Impongo en mi recuerdo un trazo de distancia:
Pompeya era una inmensa latitud de baldío.
Aroma la evocada palabra: una fragancia
de cedrón, yerba buena, de malvón y miomío.
Carlos María Ramírez era calle de barro
enraizada en confines de trébol y cardales.
Era de media changa y compadre aquel carro,
referencia, sin duda, de una voz de arrabales.
Por el camino real, más allá del Riachuelo
venían de La Tablada arriando las haciendas
paisanos de chambergo, de golilla y pañuelo.
¡Evocar estas cosas, claro que da tristeza!
En la esquina de Roca estaba La Blanqueada
con demorados pingos sujetos al palenque.
Chairaban intenciones agudas las payadas:
chiquilín asombrado, yo escuchaba de enfrente.
No sé de donde vino ese aire de tango
con una arquitectura fundamental y triste,
barajando cuestiones de percal y de fango,
estableciendo toda la raíz que aún le asiste.
Y culebreó el rezongo. ¡Tarde de formativo!
(El patio era rojizo, recubierto de parra).
Se incorporó a su queja, doliente, que aún percibo,
mansa, como entregada, la voz de la guitarra.
Puedo decir que el barrio asomó su expectante
curiosidad de asombro. Era una cosa nueva.
Sin dudas fue que el tango lo aportó aquel compadre
que entendió que debía ampararse en Pompeya.
En la escenografía que alumbró de faroles,
junto a un rumor de zanja en vecindad de grillo,
en un reducto arisco trabajado a varones
que vivieron la ley de coraje y cuchillo.

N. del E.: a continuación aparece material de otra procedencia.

(** * The Diophantine equality solver (dioph_eq::imp)

    A shallow embedding of the solver of linear integer equalities that
    follows Griggio's "A Practical Approach to SMT(LIA)", and the proofs of
    the properties its specification states.

    Conventions of the embedding:
    - [mpq] is [Qc], the canonical rationals: an [mpq] is always kept in
      lowest terms, so two equal rationals are the same value;
    - a local variable id and a row index are a [nat]; a column id of the
      host solver is an [N], where [UINT_MAX] is the id the variable register
      gives a fresh variable;
    - where the source uses [unsigned(-1)] as "no row" ([m_k2s],
      [m_conflict_index], [fresh_definition]) the embedding uses [option nat];
    - a [lar_term] (a hash map from columns to coefficients) is a [gmap];
    - a row of a [static_matrix] is the list of its cells in storage order;
      the column-wise index of the matrix is derived from the rows. *)

From Stdlib Require Import QArith Qcanon Qround Qabs Qcabs ZArith Lia.
From stdpp Require Import numbers list fin_maps gmap.

Abbreviation mpq := Qc.

Definition UINT_MAX : N := 4294967295%N.

(** ** Rational arithmetic *)

Module Rational.

Definition is_zero (q : mpq) : bool := bool_decide (q = 0%Qc).
Definition is_one (q : mpq) : bool := bool_decide (q = 1%Qc).
Definition is_minus_one (q : mpq) : bool := bool_decide (q = (-1)%Qc).
Definition is_pos (q : mpq) : bool := bool_decide (0 < q)%Qc.
Definition is_int (q : mpq) : bool := bool_decide (Qden q = 1%positive).
Definition abs (q : mpq) : mpq := Qcabs q.
Definition of_Z (z : Z) : mpq := Qc_of_Z z.
Definition of_nat (n : nat) : mpq := Qc_of_Z (Z.of_nat n).
Definition floor (q : mpq) : mpq := Qc_of_Z (Qfloor q).
Definition ceil (q : mpq) : mpq := Qc_of_Z (Qceiling q).

(** Modelled from the spec: rational arithmetic is a collaborator the
    solver assumes. [gcd] is the gcd of two integral rationals, taken on
    their numerators; it is never negative. *)
Definition gcd (a b : mpq) : mpq := Qc_of_Z (Z.gcd (Qnum a) (Qnum b)).

(** Modelled from the spec: "machine division [b = q*a + r]", truncated
    toward zero, on integral rationals.  Returns [(q, r)]. *)
Definition machine_div (a b : mpq) : mpq :=
  Qc_of_Z (Z.quot (Qnum a) (Qnum b)).
Definition machine_rem (a b : mpq) : mpq :=
  Qc_of_Z (Z.rem (Qnum a) (Qnum b)).
Definition machine_div_rem (a b : mpq) : mpq * mpq :=
  (machine_div a b, machine_rem a b).

(** Modelled from the spec: the denominator of a rational and the least
    common multiple of two positive integral rationals. *)
Definition denominator (q : mpq) : mpq := Qc_of_Z (Zpos (Qden q)).
Definition lcm (a b : mpq) : mpq := Qc_of_Z (Z.lcm (Qnum a) (Qnum b)).

End Rational.
Import Rational.

(** ** Terms: [lar_term] and [term_o] *)

Section lar_term.
Context `{Countable K}.

(** Modelled from the spec: [lar_term::add_monomial] adds [c] to the
    coefficient of [j] and drops the monomial when the sum is zero, so that
    a term never stores a zero coefficient. *)
Definition add_monomial (c : mpq) (j : K) (t : gmap K mpq) : gmap K mpq :=
  if is_zero c then t
  else match t !! j with
       | None => <[j := c]> t
       | Some v => if is_zero (v + c) then delete j t else <[j := (v + c)%Qc]> t
       end.

Definition sub_monomial (c : mpq) (j : K) (t : gmap K mpq) : gmap K mpq :=
  add_monomial (- c) j t.

Definition get_coeff (t : gmap K mpq) (j : K) : mpq := default 0%Qc (t !! j).

Definition erase_var (j : K) (t : gmap K mpq) : gmap K mpq := delete j t.

Definition contains (t : gmap K mpq) (j : K) : bool :=
  bool_decide (is_Some (t !! j)).

(** [for (const auto& p : t)]: the monomials of a term, in the order the
    map enumerates them. *)
Definition monomials (t : gmap K mpq) : list (K * mpq) := map_to_list t.

(** [add_operator(t, k, l)]: [t += k * l] on [lar_term]s. *)
Definition add_operator (t : gmap K mpq) (k : mpq) (l : gmap K mpq) :
  gmap K mpq :=
  map_fold (λ j a acc, add_monomial (k * a) j acc) t l.

(** [for (const auto& p : l) t.add_monomial(p.coeff(), p.j())] *)
Definition add_monomials (t l : gmap K mpq) : gmap K mpq :=
  map_fold (λ j a acc, add_monomial a j acc) t l.

(** The term [1 * j] ([lar_term(j)]). *)
Definition lar_term_of_var (j : K) : gmap K mpq := add_monomial 1 j ∅.

(** A term with a constant: [sum a_i * x_i + c]. *)
Record term_o := { t_coeffs : gmap K mpq; t_c : mpq }.

Definition term_o_zero : term_o := {| t_coeffs := ∅; t_c := 0 |}.

(** [term_o(const lar_term&)] *)
Definition term_o_of (t : gmap K mpq) : term_o :=
  {| t_coeffs := t; t_c := 0 |}.

(** [clone] *)
Definition term_o_clone (t : term_o) : term_o :=
  {| t_coeffs := add_monomials ∅ (t_coeffs t); t_c := t_c t |}.

(** [operator*(k, term)] *)
Definition term_o_scale (k : mpq) (t : term_o) : term_o :=
  {| t_coeffs := map_fold (λ j a acc, add_monomial (a * k) j acc) ∅ (t_coeffs t);
     t_c := k * t_c t |}.

(** [operator+=] *)
Definition term_o_add (a t : term_o) : term_o :=
  {| t_coeffs := add_monomials (t_coeffs a) (t_coeffs t);
     t_c := t_c a + t_c t |}.

(** [operator-] *)
Definition term_o_sub (a b : term_o) : term_o :=
  {| t_coeffs := map_fold (λ j v acc, sub_monomial v j acc)
                   (t_coeffs (term_o_clone a)) (t_coeffs b);
     t_c := t_c a - t_c b |}.

(** [operator==]: the difference has no monomial and a zero constant. *)
Definition term_o_eq (a b : term_o) : bool :=
  let t := term_o_add (term_o_clone a) (term_o_scale (-1) b) in
  is_zero (t_c t) && bool_decide (size (t_coeffs t) = 0).

End lar_term.

Arguments term_o K {_ _}.

(** ** The row store ([static_matrix])

    Modelled from the spec: the sparse matrix primitives are collaborators of
    the solver (spec 4.2).  A row is the list of its non-zero cells
    [(column, coefficient)] in storage order, [add_new_element] appends a
    cell, and a row operation updates the cells the target already has in
    place, appends the new ones and drops the cells that became zero. *)

Section static_matrix.
Context {V : Type} `{EqDecision V}.

Definition row_at (m : list (list (V * mpq))) (i : nat) : list (V * mpq) :=
  default [] (m !! i).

Fue en mi barrio y es cierta esta historia que narro,
puede la historia un día anotarlo en su cuenta.
No sé de donde vino, pero afirmo que el tango
fue más tango que nunca cuando gimió en Pompeya.
Porque halló la ternura, el perdón, y el encono,
la amistad y el olvido, el percal, la tristeza...
Y esa incuestionable sensación del asombro:
el corazón le puso su alarde y su entereza.
Es mentira otra cosa. El hecho fue en Pompeya,
al sur de toda luna y en las horas de un tiempo
de arrabal, de faroles, de zaguán y trastienda:
tres razones que nombro para hablar de un recuerdo.